Exercise details: A faithful copy is needed. Set down all of the data below exactly.

### Raw data

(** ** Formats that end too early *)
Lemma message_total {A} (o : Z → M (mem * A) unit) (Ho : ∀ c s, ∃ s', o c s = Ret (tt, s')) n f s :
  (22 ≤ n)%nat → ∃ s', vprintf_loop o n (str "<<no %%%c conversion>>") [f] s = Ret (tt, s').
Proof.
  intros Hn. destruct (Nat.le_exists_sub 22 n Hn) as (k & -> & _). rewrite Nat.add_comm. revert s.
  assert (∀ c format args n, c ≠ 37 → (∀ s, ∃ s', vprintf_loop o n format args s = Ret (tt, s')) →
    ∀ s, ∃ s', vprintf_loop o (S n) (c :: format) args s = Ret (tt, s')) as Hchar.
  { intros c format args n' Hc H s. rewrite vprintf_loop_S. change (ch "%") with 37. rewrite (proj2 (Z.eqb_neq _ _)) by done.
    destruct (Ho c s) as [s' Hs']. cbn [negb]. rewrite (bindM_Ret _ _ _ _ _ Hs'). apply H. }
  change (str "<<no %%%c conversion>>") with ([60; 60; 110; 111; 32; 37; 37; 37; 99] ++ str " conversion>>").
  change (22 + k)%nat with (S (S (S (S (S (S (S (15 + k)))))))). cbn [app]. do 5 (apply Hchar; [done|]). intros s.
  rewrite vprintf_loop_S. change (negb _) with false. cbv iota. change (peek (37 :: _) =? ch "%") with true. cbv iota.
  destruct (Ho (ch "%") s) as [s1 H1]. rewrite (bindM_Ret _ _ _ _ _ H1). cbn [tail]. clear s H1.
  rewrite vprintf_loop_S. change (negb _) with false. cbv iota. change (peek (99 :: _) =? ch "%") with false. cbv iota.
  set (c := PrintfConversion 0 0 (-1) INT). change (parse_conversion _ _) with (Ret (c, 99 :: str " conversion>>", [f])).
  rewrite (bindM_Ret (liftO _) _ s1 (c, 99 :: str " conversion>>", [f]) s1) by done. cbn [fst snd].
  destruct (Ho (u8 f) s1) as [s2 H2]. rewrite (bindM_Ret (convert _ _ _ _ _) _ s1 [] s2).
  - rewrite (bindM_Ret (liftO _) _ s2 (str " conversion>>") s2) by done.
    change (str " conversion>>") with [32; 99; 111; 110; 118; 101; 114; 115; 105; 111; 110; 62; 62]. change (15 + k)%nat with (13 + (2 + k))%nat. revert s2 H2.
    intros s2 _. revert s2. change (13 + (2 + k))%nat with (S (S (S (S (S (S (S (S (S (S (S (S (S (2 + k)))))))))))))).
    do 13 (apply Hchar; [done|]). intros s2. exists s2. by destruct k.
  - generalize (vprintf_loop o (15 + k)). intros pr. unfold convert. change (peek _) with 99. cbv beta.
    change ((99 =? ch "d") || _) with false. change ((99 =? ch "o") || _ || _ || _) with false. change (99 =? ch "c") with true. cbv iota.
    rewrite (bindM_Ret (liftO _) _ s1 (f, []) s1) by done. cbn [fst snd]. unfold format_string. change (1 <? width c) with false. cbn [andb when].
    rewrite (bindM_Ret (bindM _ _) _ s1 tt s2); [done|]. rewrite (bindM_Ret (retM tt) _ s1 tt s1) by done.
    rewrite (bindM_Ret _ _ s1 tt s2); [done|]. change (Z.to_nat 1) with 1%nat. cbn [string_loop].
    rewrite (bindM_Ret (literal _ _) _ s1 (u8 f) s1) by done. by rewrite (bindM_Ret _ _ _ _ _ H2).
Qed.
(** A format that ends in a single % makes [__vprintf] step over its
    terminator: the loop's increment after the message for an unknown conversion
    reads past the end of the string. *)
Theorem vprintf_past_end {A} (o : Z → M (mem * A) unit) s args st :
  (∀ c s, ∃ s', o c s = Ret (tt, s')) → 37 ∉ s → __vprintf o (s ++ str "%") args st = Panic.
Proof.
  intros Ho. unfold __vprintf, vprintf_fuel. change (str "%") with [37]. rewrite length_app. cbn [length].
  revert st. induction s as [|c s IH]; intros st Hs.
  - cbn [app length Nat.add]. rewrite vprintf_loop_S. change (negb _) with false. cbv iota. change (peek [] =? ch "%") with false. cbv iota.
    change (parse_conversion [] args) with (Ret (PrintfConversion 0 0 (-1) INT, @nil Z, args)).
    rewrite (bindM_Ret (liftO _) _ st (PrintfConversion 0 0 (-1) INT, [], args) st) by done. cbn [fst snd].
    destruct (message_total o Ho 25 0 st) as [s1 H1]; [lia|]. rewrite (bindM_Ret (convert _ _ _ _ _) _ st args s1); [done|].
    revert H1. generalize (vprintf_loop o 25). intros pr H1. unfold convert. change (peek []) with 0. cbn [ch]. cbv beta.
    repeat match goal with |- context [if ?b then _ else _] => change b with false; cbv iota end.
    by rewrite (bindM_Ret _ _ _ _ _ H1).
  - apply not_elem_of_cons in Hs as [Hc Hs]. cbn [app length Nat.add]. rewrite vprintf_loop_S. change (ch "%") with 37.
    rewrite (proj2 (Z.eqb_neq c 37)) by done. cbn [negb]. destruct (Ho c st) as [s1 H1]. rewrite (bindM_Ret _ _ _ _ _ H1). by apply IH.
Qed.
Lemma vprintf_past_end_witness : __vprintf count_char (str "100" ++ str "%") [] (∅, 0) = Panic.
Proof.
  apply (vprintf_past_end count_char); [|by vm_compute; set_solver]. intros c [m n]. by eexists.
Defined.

######

Answer section:
(** ** Formats that end too early *)
Lemma message_total {A} (o : Z → M (mem * A) unit) (Ho : ∀ c s, ∃ s', o c s = Ret (tt, s')) n f s :
  (22 ≤ n)%nat → ∃ s', vprintf_loop o n (str "<<no %%%c conversion>>") [f] s = Ret (tt, s').
Proof.
  intros Hn. destruct (Nat.le_exists_sub 22 n Hn) as (k & -> & _). rewrite Nat.add_comm. revert s.
  assert (∀ c format args n, c ≠ 37 → (∀ s, ∃ s', vprintf_loop o n format args s = Ret (tt, s')) →
    ∀ s, ∃ s', vprintf_loop o (S n) (c :: format) args s = Ret (tt, s')) as Hchar.
  { intros c format args n' Hc H s. rewrite vprintf_loop_S. change (ch "%") with 37. rewrite (proj2 (Z.eqb_neq _ _)) by done.
    destruct (Ho c s) as [s' Hs']. cbn [negb]. rewrite (bindM_Ret _ _ _ _ _ Hs'). apply H. }
  change (str "<<no %%%c conversion>>") with ([60; 60; 110; 111; 32; 37; 37; 37; 99] ++ str " conversion>>").
  change (22 + k)%nat with (S (S (S (S (S (S (S (15 + k)))))))). cbn [app]. do 5 (apply Hchar; [done|]). intros s.
  rewrite vprintf_loop_S. change (negb _) with false. cbv iota. change (peek (37 :: _) =? ch "%") with true. cbv iota.
  destruct (Ho (ch "%") s) as [s1 H1]. rewrite (bindM_Ret _ _ _ _ _ H1). cbn [tail]. clear s H1.
  rewrite vprintf_loop_S. change (negb _) with false. cbv iota. change (peek (99 :: _) =? ch "%") with false. cbv iota.
  set (c := PrintfConversion 0 0 (-1) INT). change (parse_conversion _ _) with (Ret (c, 99 :: str " conversion>>", [f])).
  rewrite (bindM_Ret (liftO _) _ s1 (c, 99 :: str " conversion>>", [f]) s1) by done. cbn [fst snd].
  destruct (Ho (u8 f) s1) as [s2 H2]. rewrite (bindM_Ret (convert _ _ _ _ _) _ s1 [] s2).
  - rewrite (bindM_Ret (liftO _) _ s2 (str " conversion>>") s2) by done.
    change (str " conversion>>") with [32; 99; 111; 110; 118; 101; 114; 115; 105; 111; 110; 62; 62]. change (15 + k)%nat with (13 + (2 + k))%nat. revert s2 H2.
    intros s2 _. revert s2. change (13 + (2 + k))%nat with (S (S (S (S (S (S (S (S (S (S (S (S (S (2 + k)))))))))))))).
    do 13 (apply Hchar; [done|]). intros s2. exists s2. by destruct k.
  - generalize (vprintf_loop o (15 + k)). intros pr. unfold convert. change (peek _) with 99. cbv beta.
    change ((99 =? ch "d") || _) with false. change ((99 =? ch "o") || _ || _ || _) with false. change (99 =? ch "c") with true. cbv iota.
    rewrite (bindM_Ret (liftO _) _ s1 (f, []) s1) by done. cbn [fst snd]. unfold format_string. change (1 <? width c) with false. cbn [andb when].
    rewrite (bindM_Ret (bindM _ _) _ s1 tt s2); [done|]. rewrite (bindM_Ret (retM tt) _ s1 tt s1) by done.
    rewrite (bindM_Ret _ _ s1 tt s2); [done|]. change (Z.to_nat 1) with 1%nat. cbn [string_loop].
    rewrite (bindM_Ret (literal _ _) _ s1 (u8 f) s1) by done. by rewrite (bindM_Ret _ _ _ _ _ H2).
Qed.
(** A format that ends in a single % makes [__vprintf] step over its
    terminator: the loop's increment after the message for an unknown conversion
    reads past the end of the string. *)
Theorem vprintf_past_end {A} (o : Z → M (mem * A) unit) s args st :
  (∀ c s, ∃ s', o c s = Ret (tt, s')) → 37 ∉ s → __vprintf o (s ++ str "%") args st = Panic.
Proof.
  intros Ho. unfold __vprintf, vprintf_fuel. change (str "%") with [37]. rewrite length_app. cbn [length].
  revert st. induction s as [|c s IH]; intros st Hs.
  - cbn [app length Nat.add]. rewrite vprintf_loop_S. change (negb _) with false. cbv iota. change (peek [] =? ch "%") with false. cbv iota.
    change (parse_conversion [] args) with (Ret (PrintfConversion 0 0 (-1) INT, @nil Z, args)).
    rewrite (bindM_Ret (liftO _) _ st (PrintfConversion 0 0 (-1) INT, [], args) st) by done. cbn [fst snd].
    destruct (message_total o Ho 25 0 st) as [s1 H1]; [lia|]. rewrite (bindM_Ret (convert _ _ _ _ _) _ st args s1); [done|].
    revert H1. generalize (vprintf_loop o 25). intros pr H1. unfold convert. change (peek []) with 0. cbn [ch]. cbv beta.
    repeat match goal with |- context [if ?b then _ else _] => change b with false; cbv iota end.
    by rewrite (bindM_Ret _ _ _ _ _ H1).
  - apply not_elem_of_cons in Hs as [Hc Hs]. cbn [app length Nat.add]. rewrite vprintf_loop_S. change (ch "%") with 37.
    rewrite (proj2 (Z.eqb_neq c 37)) by done. cbn [negb]. destruct (Ho c st) as [s1 H1]. rewrite (bindM_Ret _ _ _ _ _ H1). by apply IH.
Qed.
Lemma vprintf_past_end_witness : __vprintf count_char (str "100" ++ str "%") [] (∅, 0) = Panic.
Proof.
  apply (vprintf_past_end count_char); [|by vm_compute; set_solver]. intros c [m n]. by eexists.
Defined.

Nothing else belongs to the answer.